Прелесть — страница 125 из 226

— Меня от этого уже мутит, — подал голос Фолкнер. — Вы целых три дня гоняете меня взад-вперед, прощупываете со всех сторон, задаете множество вопросов, разобрали по косточкам каждую мою мысль…

— Давайте-ка еще раз пройдем последний отрезок, — устало выговорил Уоррен. — Когда вы заблудились.

— Да мы проходили это уже сто раз!

— Ну еще разок. Всего лишь раз. Итак, вы стояли на тропе и тут услышали приближающиеся шаги.

— Да не шаги, — заметил Фолкнер. — Поначалу я не понял, что это шаги. Просто звуки.

— И они вас напугали?

— Напугали.

— Чем?

— Ну-у, темно, да еще заблудился и…

— Вы думали о туземцах?

— Ну да, время от времени.

— А может, чаще?

— Чаще, — согласился Фолкнер. — Наверное, все время думал. Пожалуй, с тех самых пор, как понял, что заблудился. В глубине души я постоянно о них помнил.

— Но в конце концов поняли, что это шаги?

— Нет.

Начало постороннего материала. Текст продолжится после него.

(** Property X18. [copy()] of a pointer vector whose slots are null or
    own live objects, every allocation being granted ([copy()] of an
    element modelled as in the spec): the copy is a new vector of the
    same size; where the source slot owns an object, the copy's slot
    owns another object, at an address not in use before, with the same
    state; the source slot still reads its own object, nothing is
    deleted, and overwriting the copy's object leaves the original as it
    was. *)
Theorem copy_deep cfg n (a : loc) cs m :
  n <> 0%N -> (n < SIZE_MAX cfg)%N ->
  heap m !! a = Some (Arr cs) -> length cs = N.to_nat n ->
  (forall t, (t < N.to_nat n)%nat ->
     exists p, cs !! t = Some (Some p) /\ forall l, p = Some l -> live_obj l m) ->
  (forall k, (k <= N.to_nat n)%nat -> oracle m !! k = Some true) ->
  let v := MkVec n (Some a) in
  let w := MkVec n (Some (fresh (dom (heap m)))) in
  exists m',
    Vec.copy (T:=ptr_traits) cfg v m = Done (w, m') /\
    Vec.valid cfg w = true /\ Vec.size w = Vec.size v /\
    Vec.get w <> Vec.get v /\
    deleted m' = deleted m /\
    (forall i l o, (i < n)%N ->
       cs !! N.to_nat i = Some (Some (Some l)) -> heap m !! l = Some (Obj o) ->
       proxy_get (Vec.at_ v i) m' = Done (Some l, m') /\
       exists l',
         proxy_get (Vec.at_ w i) m' = Done (Some l', m') /\
         l' <> l /\ heap m !! l' = None /\
         heap m' !! l' = Some (Obj o) /\ heap m' !! l = Some (Obj o) /\
         forall o2, <[l' := Obj o2]> (heap m') !! l = Some (Obj o)).
Proof.
  intros Hn0 Hn Ha Hlen Hcs Hor v w.
  destruct (copy_ptr cfg n a cs m Hn0 Hn Ha Hlen Hcs Hor) as
    (cs' & m' & Hcopy & Ha' & Hlen' & Hdel & Hkeep & Hcells & _).
  assert (Hfresh : heap m !! fresh (dom (heap m)) = None)
    by (apply not_elem_of_dom, is_fresh).
  exists m'. split; [exact Hcopy |].
  split; [apply valid_below; exact Hn |]. split; [reflexivity |].
  split.
  { unfold Vec.get. simpl. intros [= Heq]. rewrite Heq in Hfresh.
    rewrite Hfresh in Ha. discriminate. }
  split; [exact Hdel |].
  intros i l o Hi Hl Ho.
  destruct (Hcells (N.to_nat i) ltac:(lia)) as [_ Hobj].
  destruct (Hobj l Hl) as (l' & o' & H1 & H2 & H3 & H4).
  assert (o' = o) by congruence. subst o'.
  assert (Hne : l' <> l) by (intros ->; congruence).
  split.
  - unfold proxy_get, Vec.at_. cbn [elem_data elem_index data_ v].
    exact (load_Done a cs _ (Some l) m' (Hkeep _ _ Ha) Hl).
  - exists l'. split.
    + unfold proxy_get, Vec.at_. cbn [elem_data elem_index data_ w].
      exact (load_Done _ cs' _ (Some l') m' Ha' H1).
    + split; [exact Hne |]. split; [exact H2 |]. split; [exact H4 |].
      split; [apply Hkeep, Ho |].
      intros o2. rewrite lookup_insert_ne by exact Hne. apply Hkeep, Ho.
Qed.
End CopyDestroy.

Section CopyPlain.
Context {O V : Type}.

Не понял, пока не увидел туземца.

— Только одного?

— Только одного. Старика. Мех у него был совсем седой, а лицо пересекал шрам. В темноте шрам выглядел рваной белой полоской.

— Вы уверены насчет шрама?

— Да.

— И насчет возраста?

— Он выглядел старым. Весь седой, с головы до ног. Шел медленно, прихрамывая.

— И вы не испугались?

— Ну конечно испугался, но не так сильно, как ожидал.

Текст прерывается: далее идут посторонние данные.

(** * The rule-based dialogue manager of crewai-service/main.py

    A shallow embedding of the heuristic core of the service: the
    extraction of a reported roll total, the scan of the recent history for
    the pending roll, the outcome line, the option menus, the classifier of
    new roll requests and the normaliser of option text.

    Texts are Rocq strings.  The character classes of Python ([str.lower],
    [str.strip], [str.splitlines] and the classes [\s], [\d], [\w] of [re])
    are modelled on the ASCII range, where they are given by the tables
    below; a character above 127 is left alone by [lower] and belongs to
    none of the classes (the few non-ASCII characters of the source are
    punctuation inside fixed output sentences, kept as their UTF-8 bytes). *)

From Stdlib Require Import String Ascii List ZArith Lia Bool DecimalString DecimalZ.
Import ListNotations.

Local Open Scope list_scope.
Local Open Scope string_scope.

(** ** Python's text primitives *)

Module Text.

Definition code (c : ascii) : nat := nat_of_ascii c.

Definition between (lo hi : nat) (c : ascii) : bool :=
  (lo <=? code c)%nat && (code c <=? hi)%nat.

(** [str.isspace] and the class [\s]: tab, LF, VT, FF, CR, the four
    separators FS GS RS US, and the blank. *)
Definition is_space (c : ascii) : bool :=
  between 9 13 c || between 28 32 c.

(** The class [\d]. *)
Definition is_digit (c : ascii) : bool := between 48 57 c.

Definition is_upper (c : ascii) : bool := between 65 90 c.
Definition is_lower (c : ascii) : bool := between 97 122 c.

(** The class [\w]: letters, digits and the underscore. *)
Definition is_word (c : ascii) : bool :=
  is_digit c || is_upper c || is_lower c || (code c =? 95)%nat.

(** The line boundaries of [str.splitlines]: LF, VT, FF, CR, FS, GS, RS. *)
Definition is_linebreak (c : ascii) : bool :=
  between 10 13 c || between 28 30 c.

Definition lower_char (c : ascii) : ascii :=
  if is_upper c then ascii_of_nat (code c + 32) else c.

Definition upper_char (c : ascii) : ascii :=
  if is_lower c then ascii_of_nat (code c - 32) else c.

(** [s.lower()] *)
Fixpoint lower (s : string) : string :=
  match s with
  | EmptyString => EmptyString
  | String c s' => String (lower_char c) (lower s')
  end.

(** [s.title()]: a cased character is upper-cased when it follows an
    uncased one, lower-cased otherwise. *)
Fixpoint title_from (prev_cased : bool) (s : string) : string :=
  match s with
  | EmptyString => EmptyString
  | String c s' =>
      let cased := is_upper c || is_lower c in
      String (if prev_cased then lower_char c else upper_char c)
             (title_from cased s')
  end.

Definition title (s : string) : string := title_from false s.

(** [needle in hay] *)
Fixpoint contains (needle hay : string) : bool :=
  prefix needle hay ||
  match hay with
  | EmptyString => false
  | String _ hay' => contains needle hay'
  end.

— И убили бы его, если б могли?

— Нет. Убивать его я бы не стал.

— Даже ради спасения собственной жизни?

— Да, разумеется. Но я не думал об этом. Просто… ну, я просто не хотел с ним путаться, вот и все.

— Вы хорошо его разглядели?

— Хорошо, да. До него было не дальше, чем сейчас до вас.

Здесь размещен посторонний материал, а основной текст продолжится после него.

Lemma failed_commit_is_rolled_back_witness :
  let r := Eff.run (Executor.execute_sql_query Samples.cfg
                      Cases.db_commit_fails Samples.update_query None) in
  Executor.calls Executor.is_commit (snd r) = 1 /\
  Executor.calls Executor.is_rollback (snd r) = 1 /\
  Executor.calls Executor.is_close (snd r) = 1 /\
  exists msg,
    fst r = Raises ("Database connection error: " ++ msg)%string /\
    (Executor.db_cursor_exit Cases.db_commit_fails = None ->
     Executor.db_rollback Cases.db_commit_fails = None ->
     Executor.db_close Cases.db_commit_fails = None ->
     msg = ("Error executing query: " ++ "Transaction was deadlocked")%string).
Proof.
  apply (@failed_commit_is_rolled_back Z Samples.cfg Cases.db_commit_fails
           Samples.update_query None Samples.stock_columns Samples.stock_rows
           "Transaction was deadlocked").
  - split; reflexivity.
  - reflexivity.
  - reflexivity.
  - reflexivity.
  - reflexivity.
  - reflexivity.
  - reflexivity.
Defined.

(** X7: When only the [close] fails, the caller gets its error although the
    statement ran: nothing is rolled back, and a mutation stays
    committed. *)
Theorem failed_close_hides_a_completed_statement (V : Type)
    (cfg : Executor.config) (w : Executor.world V) (query : string)
    (params : option (list V)) (cols : list Executor.column)
    (rows : list (list V)) (e : exn) :
  Executor.connected cfg w ->
  Executor.db_cursor w = None ->
  Executor.db_execute w query (Executor.execute_arg params) = None ->
  Executor.db_description w = Some cols ->
  Executor.db_fetchall w = inr rows ->
  Executor.db_commit w = None ->
  Executor.db_cursor_exit w = None ->
  Executor.db_close w = Some e ->
  let r := Eff.run (Executor.execute_sql_query cfg w query params) in
  fst r = Raises ("Database connection error: " ++ e)%string /\
  Executor.calls Executor.is_rollback (snd r) = 0 /\
  Executor.calls Executor.is_commit (snd r) =
    (if Executor.is_mutation query then 1 else 0).
Proof.
  intros [Hcfg Hconn] Hcur Hexec Hdesc Hfetch Hcommit Hexit Hclose r. subst r.
  unfold Executor.execute_sql_query, Executor.cursor_block,
    Executor.column_names, Executor.execute_arg in *.
  eff_unfold.
  rewrite Hcfg, Hconn, Hcur, Hdesc, Hfetch, Hcommit, Hexit, Hclose.
  cbn [negb].
  destruct (Executor.params_truthy params); rewrite Hexec;
    destruct (Executor.is_mutation query); repeat split; reflexivity.
Qed.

— А вы бы узнали его, если б встретились снова?

— Я узнал его… — Смутившись, Фолкнер умолк на полуслове. — Минуточку… Погодите минуточку.

Он потер лоб ладонью, и вдруг глаза его расширились.

— Я видел его еще раз! Я узнал его. Тот самый.

— Почему же вы не… — вспылил Уоррен.

Но тут вмешался Барнс, подсказавший Фолкнеру:

— Итак, вы снова его видели. Когда?

— В палатке, когда лежал больной. Открыл глаза, а он прямо передо мной.

— Просто стоял на месте?

— Ну да, стоял и глазел на меня, будто хотел проглотить взглядом своих огромных желтых глазищ. А потом он… потом…

Двое других терпеливо ждали, пока он вспомнит.

— Я был болен, — продолжал Фолкнер. — Наверное, без памяти. То есть не в себе. Не уверен, но мне показалось, что старик протянул руки — скорее, даже лапы, — он протянул лапы и коснулся моей головы с двух сторон, по бокам.

— Коснулся? По-настоящему, физически коснулся вас?

— Легонько. Очень ласково и только на мгновение. А потом я уснул.

— Мы опережаем события, — с беспокойством сказал Уоррен. — Вернемся к тропе. Вы увидели туземца…

— Да мы уже разбирали это, — с горечью проронил Фолкнер.

— Давайте попытаемся еще раз, — попросил Уоррен. — Вы говорите, что туземец прошел совсем близко от вас. То есть вы говорите, что он уступил вам дорогу и обошел кругом…

— Нет, — возразил Фолкнер, — вовсе я этого не говорил. Это я уступил ему дорогу.


В инструкции сказано, что достоинство нельзя ронять ни при каких обстоятельствах. Достоинство и престиж человечества превыше всего. Конечно, идет речь и о доброте, и о готовности помочь, и даже о братстве — но во главу угла всегда ставится чувство собственного достоинства.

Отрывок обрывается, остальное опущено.